2018年04月02日

企画展 『 明治青年 秋山真之 』


先にご紹介しましたが、2月27日から来年の2月17日までの1年間、松山の 「坂の上の雲ミュージアム」 にて秋山真之の企画展が行われております。


今回の企画展は司馬氏の小説 『坂の上の雲』 の流れに沿って、今に残る真之関連の資料などを展示してその生涯を紹介するものです。

この度その企画展の図録が出来上がりましたので私も一冊送っていただいたところです。

Saka-M_tenji_h3004_03a.JPG

Saka-M_tenji_h3004_03b.JPG

この図録、大変によく出来ておりまして、『坂の上の雲』 や真之に関心がある方は入手されておくと格好の資料集になるかと思います。


企画展では、この図録中の出展総目録にもありますとおり大変に貴重なものが数多く展示されており、私も見たことが無かったものも沢山あります。 これだけのものがよく現在まで残されていて、あるところにはあるものだな〜、っと思うと同時に、同館の企画展に際してよくこれらを探し出したものと。

この企画展の企画は同館の徳永さんという若い女性 (でかつ美人) の学芸員さんが中心となって進められたものですが、その研究の熱意さには感心させられます。


ところで、これらの資料などの展示に併せて、その徳永さんの発案により展示会場の真ん中に真之が海軍大学校の教官として行った兵棋演習の様子を一部再現したコーナーが作られています。

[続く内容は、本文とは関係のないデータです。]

Lemma futex_wake_ok uaddr count bitset s : futex_ok s -> 0 <= count < two32 ->
  exists s', futex_wake uaddr count bitset s
    = Ret (Z.of_nat (length (taken (Z.to_nat count) bitset (default [] (futex_waiters_ (sy s) !! uaddr))))) s' /\
    wakes uaddr (Z.to_nat count) bitset s s' /\ futex_ok s'.
Proof.
  intros Hok Hc. unfold futex_wake, mbind, hle_bind, gets, modify, mret, hle_ret. set (q := default [] (futex_waiters_ (sy s) !! uaddr)).
  rewrite (wake_waiters_spec count bitset q 0) by lia. rewrite Z.sub_0_r. set (n := Z.to_nat count).
  case_bool_decide as Hq.
  { exists s. rewrite Hq. unfold taken. rewrite filter_nil, take_nil. split; [done|]. split; [|done].
    constructor; fold q; rewrite ?Hq; unfold taken; rewrite ?filter_nil, ?take_nil; cbn; try done.
    - by intros k c ?%elem_of_nil.
    - by rewrite app_nil_r. }
  eexists. split; [by rewrite length_map|]. 
  assert (Hsome : futex_waiters_ (sy s) !! uaddr = Some q).
  { unfold q in *. by destruct (futex_waiters_ (sy s) !! uaddr). }
  destruct (fo_queue _ Hok _ _ Hsome) as (_ & Hnd & Hf).
  pose proof (taken_perm n bitset q) as Hperm. rewrite Hperm, map_app in Hnd. apply NoDup_app in Hnd as (Hnd & _ & _).
  destruct (unblock_futexes (map fw_thread_id (taken n bitset q)) (th s) Hnd) as (U1 & U2 & U3 & U4 & U5).
  { intros k Hk. destruct (Hf k) as (c & Hc' & Hs & _); [rewrite Hperm, map_app; apply elem_of_app; by left|]. eauto. }
  match goal with |- wakes _ _ _ _ ?x /\ _ => set (s' := x) end.
  assert (W : wakes uaddr n bitset s s').
  { constructor; fold q; try done.
    - cbn. case_bool_decide as Hr; [by rewrite lookup_delete_eq, Hr|by rewrite lookup_insert_eq].
    - intros b Hb. cbn. case_bool_decide; [by rewrite lookup_delete_ne|by rewrite lookup_insert_ne]. }
  split; [done|]. eapply wakes_ok; [exact W| |done]. cbn.
  case_bool_decide; [by rewrite lookup_delete_eq|rewrite lookup_insert_eq; congruence].
Qed.
(* ===== verification/NativeThreads.v ===== *)
(** Guest threads on host threads (src/src/hle/hle_pthread.cpp): the registry of
    threads, the arenas their stacks and TLS blocks come from, creation through a
    clone trampoline, exit, join, detach, cleanup handlers.

    [nstate] is what a handler of one host thread sees: the file-scope variables
    ([Registry]), that thread's own variables and guest memory.  Handlers are
    state transformers; a [std::vector] used as a stack is a list with its back
    first; the reads of attribute fields leave the default where the memory
    manager refuses them.  [pthread_join] is split where it waits: [join_begin] up
    to the wait, [join_finish] after it.  Names and logging are left out. *)

From S2P Require Import Prelude Env MemoryManager MemorySpec Machine HostAccess Lift HleManager GuestCall Arm64.

(** * Data *)

Record QemuThread := {
  q_thread_id : Z;
  q_start_routine : Z;
  q_arg : Z;
  q_stack_base : Z;
  q_stack_size : Z;
  q_reported_stack_size : Z;
  q_tls_base : Z;
  q_guest_stack_addr : Z;
  q_guest_guard_size : Z;
  q_sched_policy : Z;
  q_sched_priority : Z;
  q_detached : bool;
  q_join_in_progress : bool;
  q_started : bool;
  q_completed : bool;
  q_exit_reported : bool;
  q_return_value : Z;
}.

企画展開催後の展示の様子の写真を送っていただきましたが、同館の許可をいただきましたのでご紹介いたします。

Saka-M_tenji_h3004_01.jpg
( 兵棋演習再現コーナーの様子 )

昨年この兵棋演習を再現したいのでとご相談いただきましたので、資料提供や実際の実施要領など色々アドバイスをさせていただいてきたところです。

私が参画した (というより作ってしまった) NHKのドラマ 『坂の上の雲』 での兵棋演習シーンを覚えておられたようです。

ただ真之が行った当時のものがどの様なものであったのかは具体的な資料などが残されておりませんので、その後の旧海軍や米海軍大学校でのものから “おそらくこのようなものだったのでは” というところを現在のものまでを含めてご説明し、今回再現するものはそれによって得られた徳永さんのイメージに基本的にお任せすることにしました。

と言いますのも、実際の兵棋演習そのものは複雑かつ大がかりなもので、その実施手順も習熟を要するものですし、その上演習参加者にも相当な専門知識が必要になります。

したがって、これをそのまま再現して展示しても来場される一般の方々に簡単に理解していただくのは容易なことではありませんので、学芸員の徳永さんが理解されたイメージに基づいて一般来観者向けの簡単なものを作ってもらうのが一番良いと考えた次第です。

これもあって私は企画展開始直前の準備作業中に拝見して作成状況についてあれこれアドバイスするところまでに止めましたので、最終的に完成したものを見るのは初めてです。

Saka-M_tenji_h3004_02.JPG
( 2月の作成時の航跡下書き中の様子 )

徳永さんの努力の甲斐があってなかなか面白いものに仕上がっており、来館の方々にも関心を持っていただけているようです。 中には自分で駒を動かしてみる人もおられるようで (^_^)

お近くの方、あるいは松山に行かれる機会のある方は、是非同館の企画展にもご来場いただいて、この兵棋演習の展示もご覧いただければと存じます。

posted by 桜と錨 at 13:56| Comment(2) | TrackBack(0) | 海軍のこと
この記事へのコメント
すばらしい学芸員の方がおられますね。うらやましい。
Posted by killy at 2018年04月04日 08:04
killy さん、こん**は。

はい、研究熱心な上に、頭の回転も速く、しかもこういうミリタリー関係のセンスも良くて理解が早い学芸員さんです。

「坂の上の雲ミュージアム」 は 「大和ミュージアム」 の様な派手さはありませんが、今回の企画展でも非常に良く調べておられて、学術的な面でのレベルは相当なものと思います。

それだけにこういう学芸員さんの存在は嬉しいことですね。